Kolkata : A chain of tremors felt across east and north India on Tuesday was due to the ongoing adjustment or “relaxation process” in the Himalayan belt in the aftermath of the massive April 25 earthquake that hit Nepal, experts said on Tuesday.
A quake in Afghanistan on Tuesday morning also added to the aftershocks.
“The aftershocks felt across India are linked to the April 25th Nepal quake. These will carry on for a long time until the energy that was released in the temblor is dissipated.
“The region is undergoing relaxation and an adjustment process is on post the last quake. This is not a major new quake,” A.P. Singh, scientist at the Gandhinagar-based Institute of Seismological Research (ISR), told IANS.
As an example, he cited the devastating Bhuj earthquake in Gujarat in 2011 that claimed around 20,000 lives.
“Even 13 years after the Bhuj quake, aftershocks continue due to the energy dissipation and relaxation,” the seismologist said.
However, this doesn’t put India “not in danger” of a major new quake since the epicentre of the current one is 18 km east of Kathmandu, according to Singh.
The death toll due to the April 25 killer quake in the Himalayan nation, measuring 7.9 on the Richter Scale, has crossed 8,000.
While the country was barely recovering from the loss, a temblor measuring 7.3 on the Richter scale hit Nepal on Tuesday, with its epicentre not far from Mount Everest — the world’s highest peak at 8,848 metres.
Indian states of West Bengal, Bihar, Odisha, Jharkhand and capital New Delhi as well as other areas were rocked by the tremors. Tall buildings also shook in faraway Kochi in Kerala.
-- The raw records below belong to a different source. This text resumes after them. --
(** [FinishPolicyRun] implements the counting rule.  On an open run with a known outcome it
    succeeds; it closes that run, changes nothing but that run and its policy, the policy by
    [settle] (blocked and failed count, applied, planned and no_update reset, skips leave the
    count; the third failure in a row or a paused outcome pauses an active policy with its
    reason), and appends one audit row for the run and one for a pause.  On any other run it
    is [ErrNotFound] and changes nothing. *)
Theorem FinishPolicyRun_settles db run outcome deployment detail now :
  PolicyInv db -> map_has policyResults outcome = true ->
  (exists r p, runs db !! run = Some r /\ r_outcome r = "" /\ policies db !! r_policy r = Some p /\
     FinishPolicyRun run outcome deployment detail now db =
       (Ok tt, settled_db outcome deployment detail now r p db)) \/
  (~ (exists r, runs db !! run = Some r /\ r_outcome r = "") /\
   FinishPolicyRun run outcome deployment detail now db = (Fail ErrNotFound, db)).
Proof.
  intros Hinv Ho. unfold FinishPolicyRun, commit. rewrite Ho. cbn [negb].
  destruct (runs db !! run) as [r|] eqn:Hr.
  - destruct (decide (r_outcome r = "")) as [Hopen|Hopen].
    + left. destruct (inv_run_policy _ Hinv _ _ Hr) as [p Hp]. exists r, p. split_and!; try done.
      rewrite (finishPolicyRun_run db run outcome deployment detail now r p);
        eauto using inv_run_keys, inv_policy_keys, inv_run_ok, inv_policy_ok.
    + right. assert (Hno : ~ exists r', Some r = Some r' /\ r_outcome r' = "") by naive_solver.
      split; [done|]. rewrite finishPolicyRun_closed; [done|]. by rewrite Hr.
  - right. assert (Hno : ~ exists r', @None RunRow = Some r' /\ r_outcome r' = "") by naive_solver.
    split; [done|]. rewrite finishPolicyRun_closed; [done|]. by rewrite Hr.
Qed.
Devendra Pradhan, deputy director general of Meteorology (Eastern region), Regional Meteorological Centre, Kolkata, said there were two additional aftershocks in India, measuring 6.2 and 5.4 on the Richter scale, and clarified that weather phenomena like rain and winds are not associated with earthquakes.
The series of disasters have drawn attention to the vulnerabilities of the Himalayan region, a complex domain.
The 2,500 km-long Himalayan arc extending from Kashmir in the northwest to Arunachal Pradesh in the northeast, is seismically “very active” said IIT, Kharagpur professor, Sankar Kumar Nath.
“On top of that, the entire belt was disturbed in the April 25 quake. There were about nine aftershocks in the weeks that followed. While one measured 6.3 on the Richter Scale, the others were between 5 and 5.6. This will go on, maybe for several months or more,” Nath told IANS.
In addition, he said, a quake measuring 6.9 on the Richter scale struck Afghanistan on Tuesday morning, which also affected India.
“Afghanistan lies in the Eurasian plate and the Indian plates are continuously colliding with the Eurasian plates. What India experienced today (Tuesday) was due to the Afghanistan one coupled with the Nepal quake aftershock,” Nath, professor of the institute’s geology and geophysics department, said.